**What is needed:**
Nothing in the records may be left out or altered; reproduce them all exactly.

Saved entries

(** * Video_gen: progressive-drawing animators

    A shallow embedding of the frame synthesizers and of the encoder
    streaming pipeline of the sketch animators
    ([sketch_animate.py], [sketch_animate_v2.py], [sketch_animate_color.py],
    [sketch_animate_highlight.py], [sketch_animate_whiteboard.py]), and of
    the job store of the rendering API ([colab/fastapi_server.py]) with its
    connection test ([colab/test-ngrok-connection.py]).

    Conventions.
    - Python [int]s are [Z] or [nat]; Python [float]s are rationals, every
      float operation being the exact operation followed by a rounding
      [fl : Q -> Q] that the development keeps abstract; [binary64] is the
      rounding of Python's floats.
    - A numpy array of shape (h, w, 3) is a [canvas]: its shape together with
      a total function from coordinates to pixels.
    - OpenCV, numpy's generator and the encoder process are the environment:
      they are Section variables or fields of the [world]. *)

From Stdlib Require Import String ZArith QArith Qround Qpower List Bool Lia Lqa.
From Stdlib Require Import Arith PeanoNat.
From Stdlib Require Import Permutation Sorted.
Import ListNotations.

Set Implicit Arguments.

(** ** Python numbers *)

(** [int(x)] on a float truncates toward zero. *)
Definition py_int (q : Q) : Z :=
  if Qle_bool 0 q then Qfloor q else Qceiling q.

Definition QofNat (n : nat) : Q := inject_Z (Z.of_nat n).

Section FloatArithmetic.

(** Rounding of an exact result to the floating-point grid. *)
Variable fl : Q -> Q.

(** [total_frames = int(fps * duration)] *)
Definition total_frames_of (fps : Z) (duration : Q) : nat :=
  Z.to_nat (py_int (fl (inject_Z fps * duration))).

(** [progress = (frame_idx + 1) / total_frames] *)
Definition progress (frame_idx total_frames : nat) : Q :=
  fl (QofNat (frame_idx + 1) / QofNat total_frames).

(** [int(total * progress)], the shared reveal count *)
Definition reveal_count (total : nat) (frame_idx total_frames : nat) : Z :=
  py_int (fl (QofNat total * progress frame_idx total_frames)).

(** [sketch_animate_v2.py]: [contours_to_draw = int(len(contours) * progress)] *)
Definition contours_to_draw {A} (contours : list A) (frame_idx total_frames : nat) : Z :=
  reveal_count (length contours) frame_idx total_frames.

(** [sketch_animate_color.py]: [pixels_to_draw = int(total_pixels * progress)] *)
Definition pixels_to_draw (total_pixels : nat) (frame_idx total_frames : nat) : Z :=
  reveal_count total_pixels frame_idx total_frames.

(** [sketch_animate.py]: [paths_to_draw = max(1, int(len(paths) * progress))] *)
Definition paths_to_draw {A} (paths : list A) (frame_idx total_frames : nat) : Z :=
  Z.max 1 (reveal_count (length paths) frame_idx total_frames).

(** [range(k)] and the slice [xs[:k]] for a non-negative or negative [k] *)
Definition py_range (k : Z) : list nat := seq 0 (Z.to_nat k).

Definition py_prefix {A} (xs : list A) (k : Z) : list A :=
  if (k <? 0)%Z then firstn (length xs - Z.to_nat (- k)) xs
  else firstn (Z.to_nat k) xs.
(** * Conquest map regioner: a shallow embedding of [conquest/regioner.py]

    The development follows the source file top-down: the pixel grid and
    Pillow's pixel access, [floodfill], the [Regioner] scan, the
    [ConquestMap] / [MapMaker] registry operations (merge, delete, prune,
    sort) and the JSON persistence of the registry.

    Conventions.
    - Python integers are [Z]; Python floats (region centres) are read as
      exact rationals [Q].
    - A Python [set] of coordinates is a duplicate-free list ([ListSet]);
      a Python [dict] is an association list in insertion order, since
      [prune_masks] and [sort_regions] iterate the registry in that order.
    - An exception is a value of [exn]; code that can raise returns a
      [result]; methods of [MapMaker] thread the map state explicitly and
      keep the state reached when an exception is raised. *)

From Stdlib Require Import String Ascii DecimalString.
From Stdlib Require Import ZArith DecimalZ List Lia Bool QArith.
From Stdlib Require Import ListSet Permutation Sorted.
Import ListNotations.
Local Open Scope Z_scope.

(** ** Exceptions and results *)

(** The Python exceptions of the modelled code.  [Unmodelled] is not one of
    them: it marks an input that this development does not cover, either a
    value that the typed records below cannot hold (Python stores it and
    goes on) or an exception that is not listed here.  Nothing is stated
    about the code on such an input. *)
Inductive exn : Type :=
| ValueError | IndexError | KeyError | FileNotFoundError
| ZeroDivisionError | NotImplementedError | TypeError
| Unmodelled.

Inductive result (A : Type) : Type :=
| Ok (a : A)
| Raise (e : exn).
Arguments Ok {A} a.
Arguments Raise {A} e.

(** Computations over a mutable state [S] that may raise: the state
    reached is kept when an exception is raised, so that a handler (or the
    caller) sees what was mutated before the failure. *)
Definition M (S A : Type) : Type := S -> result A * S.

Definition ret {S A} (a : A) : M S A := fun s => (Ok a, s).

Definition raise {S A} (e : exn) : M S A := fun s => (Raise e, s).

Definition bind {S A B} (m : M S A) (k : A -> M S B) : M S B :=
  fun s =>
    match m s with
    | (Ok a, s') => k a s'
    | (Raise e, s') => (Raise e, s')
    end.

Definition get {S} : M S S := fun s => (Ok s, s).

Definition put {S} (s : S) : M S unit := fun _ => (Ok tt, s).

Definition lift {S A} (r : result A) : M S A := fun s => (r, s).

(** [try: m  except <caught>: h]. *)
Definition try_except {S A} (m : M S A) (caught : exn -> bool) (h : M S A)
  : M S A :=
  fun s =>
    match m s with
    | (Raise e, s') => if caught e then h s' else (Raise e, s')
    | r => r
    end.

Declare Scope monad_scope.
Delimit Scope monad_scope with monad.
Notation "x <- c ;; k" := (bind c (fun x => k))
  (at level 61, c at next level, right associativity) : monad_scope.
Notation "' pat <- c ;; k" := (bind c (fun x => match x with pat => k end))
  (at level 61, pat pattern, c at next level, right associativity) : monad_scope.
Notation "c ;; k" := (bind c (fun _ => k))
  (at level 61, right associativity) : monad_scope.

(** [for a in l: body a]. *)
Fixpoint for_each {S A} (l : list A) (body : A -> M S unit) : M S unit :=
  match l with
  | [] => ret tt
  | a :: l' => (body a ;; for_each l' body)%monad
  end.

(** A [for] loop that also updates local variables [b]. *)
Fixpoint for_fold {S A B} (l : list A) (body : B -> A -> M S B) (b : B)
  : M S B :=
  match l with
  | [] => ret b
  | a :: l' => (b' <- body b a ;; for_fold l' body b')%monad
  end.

**Answer box:**
(** * Video_gen: progressive-drawing animators

    A shallow embedding of the frame synthesizers and of the encoder
    streaming pipeline of the sketch animators
    ([sketch_animate.py], [sketch_animate_v2.py], [sketch_animate_color.py],
    [sketch_animate_highlight.py], [sketch_animate_whiteboard.py]), and of
    the job store of the rendering API ([colab/fastapi_server.py]) with its
    connection test ([colab/test-ngrok-connection.py]).

    Conventions.
    - Python [int]s are [Z] or [nat]; Python [float]s are rationals, every
      float operation being the exact operation followed by a rounding
      [fl : Q -> Q] that the development keeps abstract; [binary64] is the
      rounding of Python's floats.
    - A numpy array of shape (h, w, 3) is a [canvas]: its shape together with
      a total function from coordinates to pixels.
    - OpenCV, numpy's generator and the encoder process are the environment:
      they are Section variables or fields of the [world]. *)

From Stdlib Require Import String ZArith QArith Qround Qpower List Bool Lia Lqa.
From Stdlib Require Import Arith PeanoNat.
From Stdlib Require Import Permutation Sorted.
Import ListNotations.

Set Implicit Arguments.

(** ** Python numbers *)

(** [int(x)] on a float truncates toward zero. *)
Definition py_int (q : Q) : Z :=
  if Qle_bool 0 q then Qfloor q else Qceiling q.

Definition QofNat (n : nat) : Q := inject_Z (Z.of_nat n).

Section FloatArithmetic.

(** Rounding of an exact result to the floating-point grid. *)
Variable fl : Q -> Q.

(** [total_frames = int(fps * duration)] *)
Definition total_frames_of (fps : Z) (duration : Q) : nat :=
  Z.to_nat (py_int (fl (inject_Z fps * duration))).

(** [progress = (frame_idx + 1) / total_frames] *)
Definition progress (frame_idx total_frames : nat) : Q :=
  fl (QofNat (frame_idx + 1) / QofNat total_frames).

(** [int(total * progress)], the shared reveal count *)
Definition reveal_count (total : nat) (frame_idx total_frames : nat) : Z :=
  py_int (fl (QofNat total * progress frame_idx total_frames)).

(** [sketch_animate_v2.py]: [contours_to_draw = int(len(contours) * progress)] *)
Definition contours_to_draw {A} (contours : list A) (frame_idx total_frames : nat) : Z :=
  reveal_count (length contours) frame_idx total_frames.

(** [sketch_animate_color.py]: [pixels_to_draw = int(total_pixels * progress)] *)
Definition pixels_to_draw (total_pixels : nat) (frame_idx total_frames : nat) : Z :=
  reveal_count total_pixels frame_idx total_frames.

(** [sketch_animate.py]: [paths_to_draw = max(1, int(len(paths) * progress))] *)
Definition paths_to_draw {A} (paths : list A) (frame_idx total_frames : nat) : Z :=
  Z.max 1 (reveal_count (length paths) frame_idx total_frames).

(** [range(k)] and the slice [xs[:k]] for a non-negative or negative [k] *)
Definition py_range (k : Z) : list nat := seq 0 (Z.to_nat k).

Definition py_prefix {A} (xs : list A) (k : Z) : list A :=
  if (k <? 0)%Z then firstn (length xs - Z.to_nat (- k)) xs
  else firstn (Z.to_nat k) xs.
(** * Conquest map regioner: a shallow embedding of [conquest/regioner.py]

    The development follows the source file top-down: the pixel grid and
    Pillow's pixel access, [floodfill], the [Regioner] scan, the
    [ConquestMap] / [MapMaker] registry operations (merge, delete, prune,
    sort) and the JSON persistence of the registry.

    Conventions.
    - Python integers are [Z]; Python floats (region centres) are read as
      exact rationals [Q].
    - A Python [set] of coordinates is a duplicate-free list ([ListSet]);
      a Python [dict] is an association list in insertion order, since
      [prune_masks] and [sort_regions] iterate the registry in that order.
    - An exception is a value of [exn]; code that can raise returns a
      [result]; methods of [MapMaker] thread the map state explicitly and
      keep the state reached when an exception is raised. *)

From Stdlib Require Import String Ascii DecimalString.
From Stdlib Require Import ZArith DecimalZ List Lia Bool QArith.
From Stdlib Require Import ListSet Permutation Sorted.
Import ListNotations.
Local Open Scope Z_scope.

(** ** Exceptions and results *)

(** The Python exceptions of the modelled code.  [Unmodelled] is not one of
    them: it marks an input that this development does not cover, either a
    value that the typed records below cannot hold (Python stores it and
    goes on) or an exception that is not listed here.  Nothing is stated
    about the code on such an input. *)
Inductive exn : Type :=
| ValueError | IndexError | KeyError | FileNotFoundError
| ZeroDivisionError | NotImplementedError | TypeError
| Unmodelled.

Inductive result (A : Type) : Type :=
| Ok (a : A)
| Raise (e : exn).
Arguments Ok {A} a.
Arguments Raise {A} e.

(** Computations over a mutable state [S] that may raise: the state
    reached is kept when an exception is raised, so that a handler (or the
    caller) sees what was mutated before the failure. *)
Definition M (S A : Type) : Type := S -> result A * S.

Definition ret {S A} (a : A) : M S A := fun s => (Ok a, s).

Definition raise {S A} (e : exn) : M S A := fun s => (Raise e, s).

Definition bind {S A B} (m : M S A) (k : A -> M S B) : M S B :=
  fun s =>
    match m s with
    | (Ok a, s') => k a s'
    | (Raise e, s') => (Raise e, s')
    end.

Definition get {S} : M S S := fun s => (Ok s, s).

Definition put {S} (s : S) : M S unit := fun _ => (Ok tt, s).

Definition lift {S A} (r : result A) : M S A := fun s => (r, s).

(** [try: m  except <caught>: h]. *)
Definition try_except {S A} (m : M S A) (caught : exn -> bool) (h : M S A)
  : M S A :=
  fun s =>
    match m s with
    | (Raise e, s') => if caught e then h s' else (Raise e, s')
    | r => r
    end.

Declare Scope monad_scope.
Delimit Scope monad_scope with monad.
Notation "x <- c ;; k" := (bind c (fun x => k))
  (at level 61, c at next level, right associativity) : monad_scope.
Notation "' pat <- c ;; k" := (bind c (fun x => match x with pat => k end))
  (at level 61, pat pattern, c at next level, right associativity) : monad_scope.
Notation "c ;; k" := (bind c (fun _ => k))
  (at level 61, right associativity) : monad_scope.

(** [for a in l: body a]. *)
Fixpoint for_each {S A} (l : list A) (body : A -> M S unit) : M S unit :=
  match l with
  | [] => ret tt
  | a :: l' => (body a ;; for_each l' body)%monad
  end.

(** A [for] loop that also updates local variables [b]. *)
Fixpoint for_fold {S A B} (l : list A) (body : B -> A -> M S B) (b : B)
  : M S B :=
  match l with
  | [] => ret b
  | a :: l' => (b' <- body b a ;; for_fold l' body b')%monad
  end.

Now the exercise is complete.